Data provided |

Lemma runs_size_merge cc probes starts : ∀ ptr pairs w0, increasing cc → ordered key starts → Forall (key_ok probes) starts →
  (∀ k, k ∈ starts → ptr ≤ lower cc (key k)) → ptr ≤ length cc → w_pairs w0 = Z.of_nat pairs → fits pairs →
  runs_at sweep_errs w0 (size_merge checkpoint cc probes discovery starts ptr pairs) (λ r w,
    r = pairs + length (incidences cc probes starts) ∧ fits r ∧
    ∃ n, n ≤ length cc - ptr ∧ w = swept (length starts) 0 0 n (length (incidences cc probes starts)) 0).
Proof.
  induction starts as [|k starts IH]; intros ptr pairs w0 Hs Ho Hk Hptr Hlen Hw0 Hfit; cbn [size_merge].
  { apply runs_at_runs, runs_ret. split_and!; [cbn; lia|done|]. exists 0. split; [lia|done]. }
  apply (runs_at_count _ _ _ _ (swept 1 0 0 0 0 0)); [sw|done|].
  pose proof (Hptr k ltac:(by left)) as Hptrk. pose proof (lower_length cc (key k)) as Hlow.
  eapply runs_at_bind; [apply runs_at_runs, runs_skip; [done|done|lia]|]. cbn beta. intros ptr' w1 [-> ->].
  apply Forall_cons in Hk as [(q & Hq & Hkq) Hks]. eapply runs_at_lift; [unfold probe_of, vec_get; by rewrite Hq|].
  eapply runs_at_bind; [apply (runs_sweep_sizes cc (stop_of q)); [done|lia| |done]|].
  { change (w_pairs w0 + 0 + 0 = Z.of_nat pairs)%Z. lia. }
  cbn beta. intros pairs' w2 (-> & Hfit' & ->).
  apply StronglySorted_inv in Ho as [Ho Hle]. rewrite Forall_forall in Hle.
  eapply runs_at_weaken; [apply IH; [done|done|done| |done| |done]|].
  - intros k' Hk'. apply lower_mono. by apply Hle.
  - change (w_pairs w0 + 0 + 0 + Z.of_nat (upper cc (stop_of q) - lower cc (key k)) =
      Z.of_nat (pairs + (upper cc (stop_of q) - lower cc (key k))))%Z. lia.
  - cbn beta. intros r w (-> & Hr & n & Hn & ->). rewrite incidences_cons, length_app, length_fmap.
    unfold probe_columns. rewrite length_seq, (list_lookup_total_correct _ _ _ Hq), <- Hkq. rewrite !swept_add.
    split; [lia|]. split; [done|]. exists (lower cc (key k) - ptr + n). split; [lia|]. f_equal; cbn; lia.
Qed.

(** What the filling merge adds for the pairs. *)
Definition blank (probes : list Probe) (pr : nat * nat) : Hit :=
  {| hit_reader := q_reader (probes !!! pr.1); hit_column := pr.2; hit_start := 0; hit_end := 0 |}.
Definition low_key (probes : list Probe) (id : nat) (pr : nat * nat) : Key :=
  {| key := event_key pr.2 (r0 (q_image (probes !!! pr.1))) 1; payload := id |}.
Definition high_key (probes : list Probe) (id : nat) (pr : nat * nat) : Key :=
  {| key := event_key pr.2 (r1 (q_image (probes !!! pr.1))) 2; payload := id |}.
Fixpoint query_keys (probes : list Probe) (id : nat) (pairs : list (nat * nat)) : list Key :=
  match pairs with
  | [] => []
  | pr :: pairs => low_key probes id pr :: high_key probes id pr :: query_keys probes (id + 1) pairs
  end.
Definition extended (probes : list Probe) (f : Found) (pairs : list (nat * nat)) : Found :=
  {| f_hits := f_hits f ++ (blank probes <$> pairs); f_ids := f_ids f ++ pairs.*1;
     f_keys := f_keys f ++ query_keys probes (length (f_hits f)) pairs |}.

Lemma query_keys_app probes a b : ∀ id, query_keys probes id (a ++ b) = query_keys probes id a ++ query_keys probes (id + length a) b.
Proof.
  induction a as [|pr a IH]; intros id; cbn [app query_keys length]; [by rewrite Nat.add_0_r|]. rewrite IH. do 4 f_equal. lia.
Qed.

Lemma extended_nil probes f : extended probes f [] = f.
Proof. unfold extended. destruct f. cbn. by rewrite !app_nil_r. Qed.

Lemma extended_app probes f a b : extended probes (extended probes f a) b = extended probes f (a ++ b).
Proof. unfold extended. cbn. by rewrite !fmap_app, query_keys_app, !app_assoc, length_app, length_fmap. Qed.

Lemma runs_sweep_fills cc probes q probe fuel : probes !! probe = Some q → increasing cc → ∀ c f, length cc ≤ c + fuel →
  runs (fill_pairs checkpoint fuel cc q probe c f) (λ r w,
    r = extended probes f ((λ c, (probe, c)) <$> seq c (upper cc (stop_of q) - c)) ∧
    w = swept 0 0 0 0 (upper cc (stop_of q) - c) (2 * (upper cc (stop_of q) - c))).
Proof.
  intros Hq Hs. assert (Hstop : ∀ c f, upper cc (stop_of q) ≤ c → runs (mret f) (λ r w,
      r = extended probes f ((λ c, (probe, c)) <$> seq c (upper cc (stop_of q) - c)) ∧
      w = swept 0 0 0 0 (upper cc (stop_of q) - c) (2 * (upper cc (stop_of q) - c)))).
  { intros c f Hc. apply runs_ret. replace (upper cc (stop_of q) - c) with 0 by lia. cbn. by rewrite extended_nil. }
  induction fuel as [|fuel IH]; intros c f Hf; cbn [fill_pairs]; pose proof (upper_length cc (stop_of q)).
  { rewrite (proj2 (Nat.ltb_ge _ _)) by lia. apply Hstop. lia. }
  destruct (Nat.ltb_spec c (length cc)) as [Hlt|Hge]; [|apply Hstop; lia].
  destruct (lookup_lt_is_Some_2 cc c Hlt) as [x Hx]. eapply runs_lift; [unfold vec_get; by rewrite Hx|].
  pose proof (upper_spec cc (stop_of q) c x Hs Hx) as Hspec. destruct (Z.leb_spec x (stop_of q)) as [Hxk|Hxk]; [|apply Hstop; lia].
  run_pairs. cbv zeta. run_keys. eapply runs_weaken; [apply IH; lia|]. cbn beta. intros r w [-> ->]. rewrite !swept_add. split; [|f_equal; lia].
  replace (upper cc (stop_of q) - c) with (Datatypes.S (upper cc (stop_of q) - (c + 1))) by lia. cbn [seq fmap list_fmap].
  rewrite Nat.add_1_r. change (?a :: ?l) with ([a] ++ l). rewrite <- extended_app. f_equal. unfold extended, blank, low_key, high_key.
  cbn [fmap list_fmap query_keys fst snd]. unfold low_key, high_key. cbn [fst snd]. by rewrite (list_lookup_total_correct _ _ _ Hq).
Qed.

Lemma runs_fill_merge cc probes starts : ∀ ptr f, increasing cc → ordered key starts → Forall (key_ok probes) starts →
  (∀ k, k ∈ starts → ptr ≤ lower cc (key k)) → ptr ≤ length cc →
  runs (fill_merge checkpoint cc probes starts ptr f) (λ r w, r = extended probes f (incidences cc probes starts) ∧
    ∃ n, n ≤ length cc - ptr ∧
      w = swept (length starts) 0 0 n (length (incidences cc probes starts)) (2 * length (incidences cc probes starts))).
Proof.
  induction starts as [|k starts IH]; intros ptr f Hs Ho Hk Hptr Hlen; cbn [fill_merge].
  { apply runs_ret. split; [by rewrite extended_nil|]. exists 0. split; [lia|done]. }
  run_input. pose proof (Hptr k ltac:(by left)) as Hptrk. pose proof (lower_length cc (key k)) as Hlow.
  eapply runs_bind; [apply runs_skip; [done|done|lia]|]. cbn beta. intros ptr' w1 [-> ->].
  apply Forall_cons in Hk as [(q & Hq & Hkq) Hks]. eapply runs_lift; [unfold probe_of, vec_get; by rewrite Hq|].
  eapply runs_bind; [apply (runs_sweep_fills cc probes q (payload k)); [done|done|lia]|]. cbn beta. intros f' w2 [-> ->].
  apply StronglySorted_inv in Ho as [Ho Hle]. rewrite Forall_forall in Hle.
  eapply runs_weaken; [apply IH; [done|done|done| |done]|].
  - intros k' Hk'. apply lower_mono. by apply Hle.
  - cbn beta. intros r w (-> & n & Hn & ->). rewrite incidences_cons, extended_app, !length_app, !length_fmap.
    unfold probe_columns. rewrite length_seq, (list_lookup_total_correct _ _ _ Hq), <- Hkq, !swept_add.
    split; [done|]. exists (lower cc (key k) - ptr + n). split; [lia|]. f_equal; cbn; lia.
Qed.

(** ** The pieces' events *)

Definition start_event (c : nat) (s : Slice) : Key := {| key := event_key c (s_r0 s) 0; payload := 0 |}.
Definition end_event (c : nat) (s : Slice) : Key := {| key := event_key c (s_r1 s) 3; payload := 0 |}.
Fixpoint slice_keys (c : nat) (slices : list Slice) : list Key :=
  match slices with
  | [] => []
  | s :: slices => start_event c s :: end_event c s :: slice_keys c slices
  end.
Fixpoint all_keys (slices : list Slice) (c : nat) (cols : list Column) : list Key :=
  match cols with
  | [] => []
  | col :: cols => slice_keys c (col_slices slices col) ++ all_keys slices (c + 1) cols
  end.

Lemma runs_piece_keys c slices : ∀ keys,
  runs (piece_keys checkpoint c slices keys) (λ r w, r = keys ++ slice_keys c slices ∧ w = swept 0 0 0 0 0 (2 * length slices)).
Proof.
  induction slices as [|s slices IH]; intros keys; cbn [piece_keys slice_keys].
  { apply runs_ret. by rewrite app_nil_r. }
  run_keys. eapply runs_weaken; [apply IH|]. cbn beta. intros r w [-> ->]. rewrite <- app_assoc, swept_add. split; [done|].
  f_equal. cbn. lia.
Qed.

Lemma runs_column_keys slices cols : ∀ previous c keys, partition previous cols (length slices) →
  runs (column_keys checkpoint slices c cols keys) (λ r w,
    r = keys ++ all_keys slices c cols ∧ w = swept 0 0 0 (length cols) 0 (2 * (length slices - previous))).
Proof.
  induction cols as [|col cols IH]; intros previous c keys; cbn [column_keys all_keys partition].
  { intros ->. apply runs_ret. rewrite app_nil_r, Nat.sub_diag. done. }
  intros (Hst & Hlt & Hle & Hp). run_columns. eapply runs_lift; [apply vec_slice_ok; lia|].
  eapply runs_bind; [apply runs_piece_keys|]. cbn beta. intros r1 w1 [-> ->].
  eapply runs_weaken; [by apply IH|]. cbn beta. intros r w [-> ->]. rewrite <- app_assoc, !swept_add. split; [done|].
  assert (Hend : ∀ p cs, partition p cs (length slices) → p ≤ length slices).
  { intros p cs. revert p. induction cs as [|c0 cs IHc]; intros p; cbn; [lia|]. intros (<- & ? & ? & ?). lia. }
  pose proof (Hend _ _ Hp). rewrite length_take, length_drop. f_equal; cbn; lia.
Qed.

(** ** The event loop *)

Lemma runs_events cols l hits0 (Hordered : ordered key l) (Hcols : ∀ k, k ∈ l → column_of k < length cols)
  (Hids : ∀ k, k ∈ l → kind_of k = 1%Z ∨ kind_of k = 2%Z → payload k < length hits0)
  (Hone : ∀ k k', k ∈ l → k' ∈ l → kind_of k = kind_of k' → kind_of k = 1%Z ∨ kind_of k = 2%Z → payload k = payload k' → k = k') todo :
  ∀ dn cur hits, l = dn ++ todo → cursor_ok cols dn cur → hits_ok cols l hits0 dn hits →
  runs (events checkpoint cols todo cur hits) (λ r w, hits_ok cols l hits0 l r ∧ w = swept 0 0 0 0 0 (length todo)).
Proof.
  induction todo as [|e todo IH]; intros dn cur hits Hl Hc Hh; cbn [events].
  { apply runs_ret. rewrite app_nil_r in Hl. by subst. }
  run_key. assert (Hk : (0 ≤ kind_of e < 4)%Z).
  { unfold kind_of. change 3%Z with (Z.ones 2). rewrite Z.land_ones by lia. apply Z.mod_pos_bound. lia. }
  destruct (event_ok (X := X) cols l hits0 Hordered Hcols Hids Hone dn e todo cur hits Hl Hc Hh Hk) as (cur' & hits' & He & Hc' & Hh').
  eapply runs_lift; [exact He|]. eapply runs_weaken; [apply (IH (dn ++ [e])); [by rewrite <- app_assoc|done|done]|].
  cbn beta. intros r w [Hr ->]. by rewrite swept_add.
Qed.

Exercise | Write out the listing's lines exactly, from its first line through the line that contains "r = pairs +", and stop there.

Response box |
Lemma runs_size_merge cc probes starts : ∀ ptr pairs w0, increasing cc → ordered key starts → Forall (key_ok probes) starts →
  (∀ k, k ∈ starts → ptr ≤ lower cc (key k)) → ptr ≤ length cc → w_pairs w0 = Z.of_nat pairs → fits pairs →
  runs_at sweep_errs w0 (size_merge checkpoint cc probes discovery starts ptr pairs) (λ r w,
    r = pairs + length (incidences cc probes starts) ∧ fits r ∧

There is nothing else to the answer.